Strange issue: UNet model cannot overfit

juliagong · May 1, 2020, 8:50pm

Hi all! I’m new to this forum, but I’ve been having trouble for quite a few days trying to get a vanilla UNet model to overfit on a single image in training and haven’t ever run into this kind of issue before, so I thought I’d shout into the depths of the internet in case others have some insight into this.

The UNet is being trained for 2D image segmentation with ground truth masks (1 class). I am currently training on a single image to debug the network.

I have confirmed that my gradients and weights don’t explode (there is gradient clipping), the image normalization is correct (I normalize pixels from 0-255 to 0-1 and then normalize with dataset mean and stddev), the mask values are correct and are only in {0, 1}, the shapes of the output and ground truth masks are the same, and the loss is BCE with logits. I’ve also tried learning rates from 1e-9 to 0.1 just in case I had missed some level of granularity. I also have tried kaiming, xavier, and normal layer initializations (and the default PyTorch initialization).
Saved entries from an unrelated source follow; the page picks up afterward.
Lemma local_created_inv (f : nat) (r : Resource) (fr : Frame) (l : list Action) :
  local_inv l fr → fr_post fr = false → fr_timers fr = 0%nat → fr_gets fr = 0%nat →
  timeouts l = [] → fetches l = 0%nat →
  local_inv (l ++ (local_created f r fr).2) (local_created f r fr).1.
Proof.
  intros Hinv Hp Ht Hg Hto Hfe. unfold local_created, and_then. simpl.
  pose proof (local_call_inv f SStart (AResource r) fr l Hinv) as H1.
  destruct (local_call_frame f SStart (AResource r) fr) as [c Hc].
  pose proof (local_call_silent f SStart (AResource r) fr) as (S1 & S2 & S3 & S4).
  set (x := local_call f SStart (AResource r) fr) in *.
  assert (Hx : local_inv (l ++ x.2) x.1) by (apply H1; auto; done).
  assert (Hfe' : fetches (l ++ x.2) = 0%nat)
    by (unfold fetches in *; rewrite count_app; lia).
  rewrite app_assoc. case_bool_decide.
  - apply local_call_inv; auto; try done. left. by rewrite Hc.
  - destruct (fr_hasPollingCallbacks x.1) eqn:Hhas; simpl.
    + apply first_timer_inv; rewrite ?Hc; simpl; auto.
      * by rewrite <- Hc.
      * by rewrite timeouts_app, Hto, S1.
      * by rewrite Hc in Hhas.
    + by rewrite app_nil_r.
Qed.

Lemma local_polled_inv (f : nat) (res : Error + Resource) (fr : Frame)
    (l : list Action) (k : nat) :
  local_inv l fr → fr_post fr = false → fr_timers fr = 0%nat → fr_gets fr = 0%nat →
  fetches l = 0%nat →
  timeouts l = map backoff (seq 0 (S k)) → polls l = S k →
  fr_pollingTimeout fr = backoff k → is_Some (fr_created fr) →
  local_inv (l ++ (local_polled f res fr).2) (local_polled f res fr).1.
Proof.
  intros Hinv Hp Ht Hg Hfe Hto Hpolls Hpt Hcr. destruct res as [e|r]; simpl.
  { apply local_call_inv; auto; done. }
  unfold and_then. simpl.
  set (x := call_if (no_pending (res_thumbnails r)) f SThumbnails
              (AJobs (res_thumbnails r)) fr).
  destruct (call_if_frame (no_pending (res_thumbnails r)) f SThumbnails
              (AJobs (res_thumbnails r)) fr) as [c Hc]. fold x in Hc.
  pose proof (call_if_silent (no_pending (res_thumbnails r)) f SThumbnails
                (AJobs (res_thumbnails r)) fr) as (S1 & S2 & S3 & S4).
  fold x in S1, S2, S3, S4.
  assert (Hx : local_inv (l ++ x.2) x.1) by (apply call_if_inv; auto; done).
  assert (Hfe1 : fetches (l ++ x.2) = 0%nat)
    by (unfold fetches in *; rewrite count_app; lia).
  set (y := call_if (no_pending (res_images r)) f SThumbnails
              (AJobs (res_images r)) x.1).
  destruct (call_if_frame (no_pending (res_images r)) f SThumbnails
              (AJobs (res_images r)) x.1) as [c' Hc']. fold y in Hc'.
  pose proof (call_if_silent (no_pending (res_images r)) f SThumbnails
                (AJobs (res_images r)) x.1) as (T1 & T2 & T3 & T4).
  fold y in T1, T2, T3, T4.
  assert (Hy : local_inv ((l ++ x.2) ++ y.2) y.1).
  { apply call_if_inv; auto; try done. by rewrite Hc. }
  assert (Hfe2 : fetches ((l ++ x.2) ++ y.2) = 0%nat)
    by (unfold fetches in *; rewrite count_app; lia).
  rewrite !app_assoc. case_bool_decide.
  - apply local_call_inv; auto; try done. left. by rewrite Hc', Hc.
  - apply (next_timer_inv _ _ _ k); auto; rewrite ?Hc', ?Hc; simpl; auto.
    + by rewrite !timeouts_app, S1, T1, !app_nil_r.
    + unfold polls in *. rewrite !count_app. lia.
Qed.

Lemma local_step_inv (api : Api) (ev : Event) (fr : Frame) (l : list Action)
    (x : Frame * list Action) (retry : bool) :
  local_inv l fr → local_step api ev fr = Some (x, retry) →
  local_inv (l ++ x.2) x.1.
Proof.
  intros Hinv Hstep. destruct ev as [f res|f e|f|f res]; simpl in Hstep.
  - destruct (fr_post fr) eqn:Hp; [|done].
    pose proof (set_post_inv l fr Hinv Hp) as Hinv'.
    destruct (inv_post _ _ Hinv Hp) as (Ht & Hg & Hto & Hfe & _).
    destruct res as [e|r].
    + destruct (is_link_unreachable e); simplify_eq; simpl.
      * by apply retry_inv.
      * apply local_call_inv; auto; done.
    + simplify_eq. by apply local_created_inv.
  - destruct (fr_listener fr) eqn:Hl; [|done]. simplify_eq.
    apply local_call_inv; auto; done.
  - destruct (fr_timers fr) as [|n] eqn:Ht; [done|].
    destruct Hinv as [Honce Hone Hpost Hback Hret Hlink Himg].
    assert (n = 0%nat ∧ fr_gets fr = 0%nat) as [-> Hg] by lia.
    assert (Hp : fr_post fr = false).
    { destruct (fr_post fr); [|done]. destruct Hpost as (?&_); [done | lia]. }
    destruct Hback as (k & Hk1 & Hk2 & Hk3 & Hk4).
    destruct Hk4 as (Hpos & Hpt & [r Hcr]); [lia|].
    rewrite Hcr in Hstep. simplify_eq. simpl.
    constructor; simpl; split_trace; rewrite ?Hp, ?Hg; try done.
    * exists (polls l + 1)%nat. unfold polls in *.
      repeat split; try done; try lia.
      -- by rewrite Hk1, Ht.
      -- intros Hno. specialize (Hk3 Hno). lia.
      -- by rewrite Hpt, Ht.
    * intros Hf. destruct (Hret Hf) as (_&?&_). lia.
  - destruct (fr_gets fr) as [|n] eqn:Hg; [done|]. simplify_eq. simpl.
    destruct (clear_get_inv l fr n Hinv Hg)
      as (Hinv' & -> & Ht & Hp & Hfe & k & Hto & Hpolls & Hpt & Hcr).
    apply (local_polled_inv _ _ _ _ k); auto.
Qed.
(** a text made of two matches with a quiet text between them *)
Lemma segments_two r u1 mid u2 g1 g2 :
  u1 <> [] -> u2 <> [] ->
  takes r None u1 (mid ++ u2) [] g1 ->
  quiet r (lastp None u1) mid u2 ->
  takes r (lastp None (u1 ++ mid)) u2 [] [] g2 ->
  match_at r (lastp None (u1 ++ mid ++ u2)) [] = None ->
  segments r (u1 ++ mid ++ u2)
  = ([([], {| m0 := u1; mgroups := g1 |}); (mid, {| m0 := u2; mgroups := g2 |})], []).
Proof.
  intros Hn1 Hn2 Ht1 Hq Ht2 He. unfold segments.
  destruct u1 as [|c w]; [congruence|]. destruct u2 as [|c2 w2]; [congruence|].
  apply match_at_takes in Ht1. apply match_at_takes in Ht2.
  change ((c :: w) ++ mid ++ c2 :: w2) with (c :: w ++ mid ++ c2 :: w2) in *.
  rewrite (@scan_here r None c w (mid ++ c2 :: w2) [] _ Ht1 eq_refl).
  rewrite scan_quiet by exact Hq. rewrite app_nil_r.
  replace (lastp (lastp (Some c) w) mid) with (lastp None ((c :: w) ++ mid))
    by (rewrite lastp_app; reflexivity).
  rewrite <- (app_nil_r w2) at 1. change ((c2 :: w2) ++ []) with (c2 :: w2 ++ []) in Ht2.
  rewrite (@scan_here r _ c2 w2 [] (rev mid) _ Ht2 eq_refl).
  rewrite scan_end.
  - cbn [rev app]. rewrite rev_involutive. reflexivity.
  - replace (lastp (Some c2) w2) with (lastp (lastp None ((c :: w) ++ mid)) (c2 :: w2))
      by reflexivity.
    rewrite <- lastp_app, <- app_assoc. exact He.
Qed.

(** the optional "struct" before a name that is not "struct" *)
Lemma struct_ws1_fails_name R T d v k p g :
  forallb ident_char T = true -> T <> L "struct" -> ident_char d = false ->
  matchre (Seq (Lit (L "struct")) (Seq ws1 R)) k p (T ++ d :: v) g = None.
Proof.
  intros HT Hne Hd. unfold ws1, Plus. cbn [matchre].
  destruct (lit_match (L "struct") (T ++ d :: v) p) as [[p' s']|] eqn:El; [|reflexivity].
  apply lit_match_app in El.
  destruct (app_split_class ident_char (L "struct") T d v s' eq_refl HT Hd El)
    as (u3 & E3 & ->).
  destruct u3 as [|e u3]; [rewrite app_nil_r in E3; congruence|].
  rewrite E3 in HT. apply forallb_app_inv in HT. destruct HT as [_ Hu3].
  cbn [forallb] in Hu3. apply andb_true_iff in Hu3. destruct Hu3 as [He _].
  cbn [app]. rewrite (@disjoint_ok ident_char is_space e);
    [reflexivity|vm_compute; reflexivity|exact He].
Qed.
The model is the one from this repository: https://github.com/milesial/Pytorch-UNet/tree/master/unet

The training procedure is also the one found here: https://github.com/milesial/Pytorch-UNet/blob/master/train.py

The model trains very erratically and with high variance from train to train, and within the same training/epoch, the losses decrease for a couple iterations and then jump all over and end up increasing steadily after a few epochs (resulting in around a 0.7 loss value plateau), even though the gradients don’t explode. The output predictions are also rather dismal/unmeaningful.

I’ve also tried training a completely different model that was pretrained on a separate, related dataset, but using the same training and dataset code. Unfortunately, the behavior is exactly the same; I wonder if there’s an error in the training or dataset code, but I can’t seem to find one and I’ve tried debugging pretty much everything I could think of.

Would anyone be able to provide some guidance on this? Thanks so much!

ptrblck · May 2, 2020, 5:59am

Your debugging steps sound good.

I had a look at the model and couldn’t find any obvious errors, so I tried to overfit a random image using this simple code:

model = UNet(1, 1)
x = torch.randn(1, 1, 224, 224)
target = torch.randint(0, 2, (1, 1, 224, 224)).float()

optimizer = torch.optim.Adam(model.parameters(), lr=1e-3)
criterion = nn.BCEWithLogitsLoss()


for epoch in range(30):
    optimizer.zero_grad()
    output = model(x)
    loss = criterion(output, target)
    loss.backward()
    optimizer.step()
    print('Epoch {}, loss {}, accuracy {}'.format(epoch, loss.item(),
        (target[0, 0] == (output[0, 0] > 0.0)).float().mean().item()))

and can reach an accuracy of ~0.9984 after 30 epochs, so the model seems to work fine.

Also, I cannot find any issues in the training code.
Could you share a single input and target, if they are open source, so that we can have a look?

juliagong · May 2, 2020, 6:47pm

Thanks so much, @ptrblck! I spent today debugging once again by rewriting the entire training pipeline from scratch and testing on incrementally more meaningful sets of data, and ended up finding the problem. It was very sneaky.

train.py from this starter code was actually fine, but in eval.py, net.eval() was called. However, net.train() was called only at the beginning of each epoch, while net.eval() was called every batch. So there was only meaningful training going on for one batch per epoch - no wonder!

Thanks for your help and quick response on this problem! It’s a worthwhile lesson learned. I’ll probably throw in a pull request.

ptrblck · May 3, 2020, 12:54am

I’m glad you’ve found this issue and the authors would be certainly happy, if you fix it.
Note that even after calling model.eval(), the model will be trained (Autograd will still calculate gradients), but the behavior of some layers will change. E.g. batch norm layers will use the running stats instead of the batch stats and dropout will be disabled. This would certainly explain a poor training performance.